Telehealth treatment, such as synchronous video/voice calls with providers and web-based treatment platforms, became a necessity during the COVID-19 pandemic to ensure the safety of all patients and providers. However, telehealth platforms had already been receiving increased attention as a way to expand access to treatment.1-4 Telehealth platforms can remove common barriers for treatment including cost, transportation, mobility, and competing time demands.5-7 For patients in rural or other underserved settings, these barriers are often compounded by other factors, including poverty and distance to medical centers that provide specialized treatments.8,9 However, as these barriers are addressed, an understanding of new barriers created by telehealth delivery is needed.

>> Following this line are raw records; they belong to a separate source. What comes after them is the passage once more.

(** * StarRailAutoProxy: image matching, world graph and the map-scaling operation

    A shallow embedding of
      - [basic/img/cv2_utils.py]  ([match_template], [find_max_circle],
        [concat_vertically]),
      - [sr/constants/map.py]     ([Planet], [Region] and the region table),
      - [sr/operation/unit/scale_large_map.py] ([ScaleLargeMap]),
    and the properties of these functions.

    Python exceptions are values of the error monad [res]; numpy arrays are
    lists of rows; floating-point scores are IEEE values ([spec_float]) with
    the comparison numpy applies to them. *)

From Stdlib Require Import ZArith QArith List Bool Lia String Ascii PeanoNat.
From Stdlib Require Import DecimalString DecimalPos FinFun Sorted Permutation.
From Stdlib Require Import Floats.SpecFloat.
Import ListNotations.
Close Scope Q_scope.

Set Implicit Arguments.

(** ** Exceptions *)

Inductive exn : Type :=
| cv2_error        (* an assertion of the OpenCV library failed *)
| IndexError       (* array index out of range *)
| AttributeError   (* attribute access on [None], or a name a module lacks *)
| KeyError.

Inductive res (A : Type) : Type :=
| Ok (a : A)
| Raise (e : exn).

Arguments Ok {A} a.
Arguments Raise {A} e.

Definition bind {A B : Type} (m : res A) (k : A -> res B) : res B :=
  match m with
  | Ok a => k a
  | Raise e => Raise e
  end.

Notation "x <- m ;; k" := (bind m (fun x => k))
  (at level 61, m at next level, right associativity).
(** A step of the control thread moves the cursor, or shows a frame, only
    in the branch of line 374, and then does both. *)
Lemma control_cursor cfg i s s' :
  step_control cfg i s = Some s' →
  (nextFrameIdToShow s' = nextFrameIdToShow s ∧ shown s' = shown s)
  ∨ (∃ rr, pc s = Dispatch rr ∧ output rr ≠ nullptr ∧ s' = deliver cfg rr i s).
Proof.
  unfold step_control. intros Hstep.
  destruct (pc s) eqn:Hpc; simpl in Hstep.
  - simplify_eq. by left.
  - destruct (callbackException s); simplify_eq; by left.
  - destruct (mutexLocked s); simplify_eq. by left.
  - destruct (find_erase _ _). simplify_eq. by left.
  - destruct (negb (output requestResult =? nullptr)%N) eqn:Hout.
    { apply negb_true_iff, N.eqb_neq in Hout. simplify_eq. right. eauto. }
    left. destruct (negb (bool_decide (emptyRequests s = [])) && capOpened s);
      simplify_eq; [|done].
    unfold start_new. destruct (negb (readOk i)).
    { by destruct (Mat_empty (readFrame i)). }
    destruct (emptyRequests s) as [|r rest]; [done|].
    by destruct (busy r (set_emptyRequests rest s)).
  - destruct (pool_idle cfg (isUserSpecifiedMode s) s); simplify_eq. by left.
  - destruct (mutexLocked s); simplify_eq. by left.
  - simplify_eq. by left.
  - destruct (mutexLocked s); simplify_eq. by left.
  - destruct (pool_idle cfg (isUserSpecifiedMode s) s); simplify_eq. by left.
  - done.
Qed.

Lemma step_cursor cfg e s s' :
  step cfg e s = Some s' →
  (nextFrameIdToShow s' = nextFrameIdToShow s ∧ shown s' = shown s)
  ∨ (∃ rr i, e = Control i ∧ pc s = Dispatch rr ∧ output rr ≠ nullptr
             ∧ s' = deliver cfg rr i s).
Proof.
  destruct e as [i | slot o]; simpl; intros Hstep.
  - destruct (control_cursor _ _ _ _ Hstep) as [? | (rr & ? & ? & ?)]; [by left|].
    right. by exists rr, i.
  - left. by destruct (completion_keeps_cursor _ _ _ _ Hstep) as (? & ? & _).
Qed.

(** The lookup of lines 367-372 hands a non-null result to line 374 only
    when it found it under the cursor, and it erased it then. *)
Lemma lookup_found cfg i s s' rr :
  pc s = FindErase → step_control cfg i s = Some s' →
  pc s' = Dispatch rr → output rr ≠ nullptr →
  completedRequestResults s !! nextFrameIdToShow s = Some rr
  ∧ completedRequestResults s'
    = delete (nextFrameIdToShow s) (completedRequestResults s).
Proof.
  unfold step_control. intros -> Hstep Hpc Hout.
  destruct (find_erase _ _) as [r m] eqn:Hfe. simplify_eq. simpl in *.
  simplify_eq. by apply find_erase_found.
Qed.

Lemma find_erase_absent k (m : gmap nat RequestResult) :
  m !! k = None → output (find_erase k m).1 = nullptr ∧ (find_erase k m).2 = m.
Proof. unfold find_erase. by intros ->. Qed.

(** ** C1 *)




(** ** C6 *)

(** C6.  When the id [k] is not in the reorder buffer [m], the lookup of
    lines 367-371 yields the null result and gives [m] back, however often
    it is repeated; as a step of the control thread, with [k] the cursor,
    it leaves the buffer and the cursor as they are and reaches line 374
    with a null result.  The cursor moves only in the branch of line 374
    for a non-null result, by one, and such a result is only handed over
    by a lookup that found and erased it. *)
Theorem lookup_of_absent_id_changes_nothing k (m : gmap nat RequestResult) n :
  m !! k = None →
  output (find_erase k m).1 = nullptr
  ∧ (find_erase k m).2 = m
  ∧ Nat.iter n (λ m', (find_erase k m').2) m = m
  ∧ (∀ cfg i s s', pc s = FindErase → completedRequestResults s = m →
       nextFrameIdToShow s = k → step_control cfg i s = Some s' →
       completedRequestResults s' = m ∧ nextFrameIdToShow s' = k
       ∧ ∃ rr, pc s' = Dispatch rr ∧ output rr = nullptr)
  ∧ (∀ cfg e s s', step cfg e s = Some s' →
       nextFrameIdToShow s' ≠ nextFrameIdToShow s →
       ∃ rr, pc s = Dispatch rr ∧ output rr ≠ nullptr
             ∧ nextFrameIdToShow s' = S (nextFrameIdToShow s))
  ∧ (∀ cfg i s s' rr, pc s = FindErase → step_control cfg i s = Some s' →
       pc s' = Dispatch rr → output rr ≠ nullptr →
       completedRequestResults s !! nextFrameIdToShow s = Some rr).
Proof.
  intros Hk. destruct (find_erase_absent k m Hk) as [Hout Hsame].
  split_and!; try done.
  - induction n as [|n IH]; simpl; [done|]. by rewrite IH.
  - intros cfg i s s' Hpc <- <- Hstep. unfold step_control in Hstep.
    rewrite Hpc in Hstep.
    destruct (find_erase _ _) as [rr m'] eqn:Hfe. simpl in *. simplify_eq.
    simpl. eauto.
  - intros cfg e s s' Hstep Hne.
    destruct (step_cursor _ _ _ _ Hstep) as [[? _] | (rr & i & _ & ? & ? & ->)];
      [done|].
    exists rr. split_and!; [done|done|apply deliver_cursor].
  - intros cfg i s s' rr Hpc Hstep Hpc' Hnn.
    by destruct (lookup_found _ _ _ _ _ Hpc Hstep Hpc' Hnn).
Qed.

Lemma lookup_of_absent_id_changes_nothing_witness :
  ({[ 1 := dup_result ]} : gmap nat RequestResult) !! 0 = None
  ∧ Nat.iter 3 (λ m', (find_erase 0 m').2) {[ 1 := dup_result ]}
    = ({[ 1 := dup_result ]} : gmap nat RequestResult).
Proof.
  assert (H0 : ({[ 1 := dup_result ]} : gmap nat RequestResult) !! 0 = None)
    by (vm_compute; reflexivity).
  split; [exact H0|].
  by destruct (lookup_of_absent_id_changes_nothing 0 {[ 1 := dup_result ]} 3 H0)
    as (_ & _ & Hiter & _).
Defined.
(* ===== verification/_CoqProject ===== *)
-Q . S2P
Prelude.v
CString.v
Sleeplock.v
Bio.v
BioSpec.v
Ide.v
Log.v
LogSpec.v
LogCrash.v
Printf.v
Rtc.v
Grep.v
Sh.v
ShRun.v
Pipe.v
Mmu.v
Umalloc.v
UmallocSpec.v
Spinlock.v
Kalloc.v
Vm.v
VmSpec.v
VmUser.v
VmAlloc.v
VmCopyout.v
VmTheorems.v
Proc.v
ProcSpec.v
Console.v
Kbd.v
Mp.v
Apic.v
Uart.v
BlockStore.v
LogStore.v
Fs.v
FsBlocks.v
FsInode.v
FsFile.v
FsDemo.v
FsWrite.v
FsTheorems.v
FsIcache.v
FsFree.v
FsCheck.v
FsMounted.v
FsDir.v
FsPath.v
FsNames.v
FsTree.v
Mkfs.v
MkfsSpec.v
MkfsTheorems.v
FsBoot.v
FsCrash.v
File.v
FileSpec.v
FileRefs.v
Kernel.v
KernelSpec.v
Exec.v
Sysfile.v
SysfileSpec.v
SysfileCreate.v
Syscall.v
Trap.v
TrapSpec.v
Bootmain.v
Startup.v
User.v
Programs.v
(* ===== verification/Sleeplock.v ===== *)
(** * Sleeping locks: [sleeplock.c]

    The lock's fields and the four routines, as seen by the process that
    calls them: [acquiresleep] on a lock that is held sleeps on the lock's
    channel.  [Module Concurrent] lets any number of processes race for one
    lock, with [sleep] and [wakeup] as in [proc.c], and shows mutual
    exclusion. *)

From S2P Require Import Prelude.

Record sleeplock := mksleeplock {
  sl_locked : bool;   (* locked *)
  sl_pid : Z          (* pid *)
}.

#[global] Instance sleeplock_eq_dec : EqDecision sleeplock.
Proof. solve_decision. Defined.

Definition initsleeplock : sleeplock := mksleeplock false 0.

Definition acquiresleep (pid : Z) : KM sleeplock unit :=
  lk ← kget;
  if sl_locked lk then ksleep "sleep lock"
  else kput (mksleeplock true pid).

Definition releasesleep : KM sleeplock unit :=
  kput (mksleeplock false 0).

Definition holdingsleep : KM sleeplock bool :=
  kgets sl_locked.

Lemma acquiresleep_free pid lk :
  sl_locked lk = false -> acquiresleep pid lk = Done tt (mksleeplock true pid).
Proof. intros H. unfold acquiresleep, mbind, km_bind. simpl. by rewrite H. Qed.
Lemma acquiresleep_taken pid lk :
  sl_locked lk = true -> acquiresleep pid lk = Sleep "sleep lock".
Proof. intros H. unfold acquiresleep, mbind, km_bind. simpl. by rewrite H. Qed.

(** ** Processes racing for one lock

    The routines hold the lock's spin lock from start to end, and [sleep]
    gives it up and marks the caller asleep in one step, so an interleaving is
    a sequence of these atomic calls.  [wakeup] makes every sleeper run, and a
    woken process tests [locked] again. *)
Module Concurrent.

Inductive pc := Idle | Wanting | Asleep | Holding.
#[global] Instance pc_eq_dec : EqDecision pc.
Proof. solve_decision. Defined.

Record state := mkstate { c_lock : sleeplock; c_pc : gmap Z pc }.

Definition wake (p : pc) : pc := match p with Asleep => Wanting | p => p end.

Inductive step : state -> state -> Prop :=
| step_want lk pcs p :
    pcs !! p = Some Idle -> step (mkstate lk pcs) (mkstate lk (<[p := Wanting]> pcs))
| step_acquire lk pcs p lk' :
    pcs !! p = Some Wanting -> acquiresleep p lk = Done tt lk' ->
    step (mkstate lk pcs) (mkstate lk' (<[p := Holding]> pcs))
| step_sleep lk pcs p chan :
    pcs !! p = Some Wanting -> acquiresleep p lk = Sleep chan ->
    step (mkstate lk pcs) (mkstate lk (<[p := Asleep]> pcs))
| step_release lk pcs p lk' :
    pcs !! p = Some Holding -> releasesleep lk = Done tt lk' ->
    step (mkstate lk pcs) (mkstate lk' (wake <$> <[p := Idle]> pcs)).

Inductive reachable : state -> Prop :=
| reach_init pcs : (forall p x, pcs !! p = Some x -> x = Idle) -> reachable (mkstate initsleeplock pcs)
| reach_step s s' : reachable s -> step s s' -> reachable s'.

(** Who holds the lock. *)
Definition inv (s : state) : Prop :=
  (forall p, c_pc s !! p = Some Holding <->
     sl_locked (c_lock s) = true /\ sl_pid (c_lock s) = p /\ is_Some (c_pc s !! p)) /\
  (sl_locked (c_lock s) = true -> is_Some (c_pc s !! sl_pid (c_lock s))) /\
  (forall p, c_pc s !! p = Some Asleep -> sl_locked (c_lock s) = true).

Lemma acquire_cases p lk o : acquiresleep p lk = o ->
  (sl_locked lk = false /\ o = Done tt (mksleeplock true p)) \/
  (sl_locked lk = true /\ o = Sleep "sleep lock").
Proof.
  intros <-. destruct (sl_locked lk) eqn:E.
  - right. by rewrite acquiresleep_taken.
  - left. by rewrite acquiresleep_free.
Qed.

Lemma sl_step_inv s s' : inv s -> step s s' -> inv s'.
Proof.
  intros (I1 & I2 & I3) Hs. destruct Hs as [lk pcs p Hp|lk pcs p lk' Hp Ha|lk pcs p chan Hp Ha|lk pcs p lk' Hp Ha];
    unfold inv in *; simpl in *.
  - split; [|split].
    + intros q. destruct (decide (p = q)) as [<-|]; simplify_map_eq; [|apply I1].
      split; [done|]. intros (Hl & <- & _). assert (pcs !! sl_pid lk = Some Holding) by (apply I1; eauto). congruence.
    + intros Hl. rewrite lookup_insert. case_decide; eauto.
    + intros q. rewrite lookup_insert. case_decide; [done|apply I3].
  - apply acquire_cases in Ha as [[Hl [= ->]]|[_ [=]]]. simpl. split; [|split].
    + intros q. destruct (decide (p = q)) as [<-|]; simplify_map_eq; [by eauto|].
      rewrite I1, Hl. split; [by intros [? _]|]. by intros (_ & -> & _).
    + intros _. simplify_map_eq. eauto.
    + done.
  - apply acquire_cases in Ha as [[_ [=]]|[Hl _]]. split; [|split].
    + intros q. destruct (decide (p = q)) as [<-|]; simplify_map_eq; [|apply I1].
      split; [done|]. intros (_ & <- & _). assert (pcs !! sl_pid lk = Some Holding) by (apply I1; eauto). congruence.
    + intros _. rewrite lookup_insert. case_decide; eauto.
    + done.
  - injection Ha as <-. simpl. split; [|split; [done|]].
    + intros q. split; [|by intros [? _]]. rewrite lookup_fmap, lookup_insert.
      case_decide as E; [done|]. destruct (pcs !! q) as [x|] eqn:Eq; [|done]. simpl. intros [= Hx].
      destruct x; try done. apply I1 in Hp as (Hl & Hpid & _), Eq as (_ & Hpid' & _). congruence.
    + intros q. rewrite lookup_fmap. by destruct (<[p := Idle]> pcs !! q) as [[]|].
Qed.

Lemma sl_reachable_inv s : reachable s -> inv s.
Proof.
  induction 1 as [pcs Hi|s s' _ IH Hs]; [|by eapply sl_step_inv].
  unfold inv. simpl. split; [|split; [done|]].
  - intros p. split; [|by intros [? _]]. intros Hp%Hi. done.
  - intros p Hp%Hi. done.
Qed.

(** C28.  Mutual exclusion and no lost wakeup: in every interleaving at most
    one process holds the lock, [holdingsleep] is true exactly when one does
    and [pid] names it; and a process asleep on the lock always has a holder
    whose [releasesleep] will wake it. *)
Theorem sleeplock_exclusion s :
  reachable s ->
  (forall p q, c_pc s !! p = Some Holding -> c_pc s !! q = Some Holding -> p = q) /\
  (holdingsleep (c_lock s) = Done true (c_lock s) <-> exists p, c_pc s !! p = Some Holding) /\
  (forall p, c_pc s !! p = Some Holding -> sl_pid (c_lock s) = p) /\
  (forall p, c_pc s !! p = Some Asleep -> exists q s', c_pc s !! q = Some Holding /\
     step s s' /\ c_pc s' !! p = Some Wanting).
Proof.
  intros (I1 & I2 & I3)%sl_reachable_inv. destruct s as [lk pcs]. simpl in *. split; [|split; [|split]].
  - intros p q (_ & <- & _)%I1 (_ & <- & _)%I1. done.
  - unfold holdingsleep, kgets. split.
    + intros [= Hl]. exists (sl_pid lk). apply I1. auto.
    + intros (p & (-> & _)%I1). done.
  - by intros p (_ & <- & _)%I1.
  - intros p Hp. pose proof (I3 _ Hp) as Hl.
    assert (Hq : pcs !! sl_pid lk = Some Holding) by (apply I1; auto).
    eexists _, _. split; [exact Hq|]. split.
    + eapply step_release; [exact Hq|reflexivity].
    + simpl. rewrite lookup_fmap, lookup_insert_ne, Hp by congruence. done.
Qed.
Lemma sleeplock_exclusion_witness :
  let pcs : gmap Z pc := {[ 3 := Idle; 4 := Idle ]} in
  let s := mkstate (mksleeplock true 3) (<[3 := Holding]> (<[3 := Wanting]> pcs)) in
  reachable s /\ forall p q, c_pc s !! p = Some Holding -> c_pc s !! q = Some Holding -> p = q.
Proof.
  intros pcs s. assert (reachable s) as Hs.
  { eapply reach_step; [eapply reach_step; [apply (reach_init pcs)|apply (step_want _ _ 3)]|].
    - intros p x. unfold pcs. rewrite lookup_insert, lookup_singleton.
      repeat case_decide; intros [=]; congruence.
    - reflexivity.
    - apply step_acquire; reflexivity. }
  split; [exact Hs|]. exact (proj1 (sleeplock_exclusion s Hs)).
Defined.
End Concurrent.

Despite the benefits of telehealth in expanding treatment to underserved (often rural) areas, the actual resources to support these platforms may not be accessible to those who live in these regions. Many telehealth interventions are being developed to be delivered via website or smartphone/tablet application.4,10 However, the use of these apps require a stable, high-speed internet connection, in which 33% of the rural population and 10% of the population in the United States lacks.11,12 This is not exclusively a rural problem; a 2018 report by the Chief Technology Officer of New York City noted that 31% of New York City households do not have a home broadband subscription, and that these rates are higher for Black and Hispanic residents than White residents. As a result, telehealth may in fact be maintaining or even increasing treatment disparities.13 In addition to internet access, telehealth interventions often require expensive electronics such as a computer, tablet, or smartphone for treatment, and any cost savings of a telehealth intervention for the patient may be offset by the new financial burden of necessary expensive electronics. Some clinics and studies may offer access to these electronics; however, the underserved areas that would most benefit from borrowable electronics are also likely to have less funding to support these programs within their clinics, and clinical trials with a limited timeline do not offer long-term equipment availability.14 Although these resources may be available in community settings such as a library, patients may elect not to use these services because they do not wish to discuss private information with their provider in a public setting. The final consideration is digital literacy which may impact one’s ability to use telehealth platforms even if other barriers are not present.15 This concern may diminish naturally over time as the required use of technology platforms for occupational, social, educational, and healthcare purposes is improving digital literacy across the board.10
This may seem like a pessimistic view on the strides made in increasing access via telehealth. Instead, it is a call to action in considering these telehealth-specific barriers when designing and implementing telehealth platforms for treatment. For example, interventions delivered by phone, either synchronously (i.e., talking to a patient in real time) or asynchronously (i.e., using interactive voice response or automated messages) may reach a wider audience than one delivered via the internet.16 If designing a website or app, consider identifying other methods that might cater to those who only have access to lower speed internet; for example, using images rather than videos, or options for voice only communication if a patient’s internet cannot handle video chat.17 Finally, there is the opportunity for advocacy; petitioning for public broadband at the local, state, or even federal level would provide numerous benefits, including improving healthcare equity as more services shift to telehealth platforms.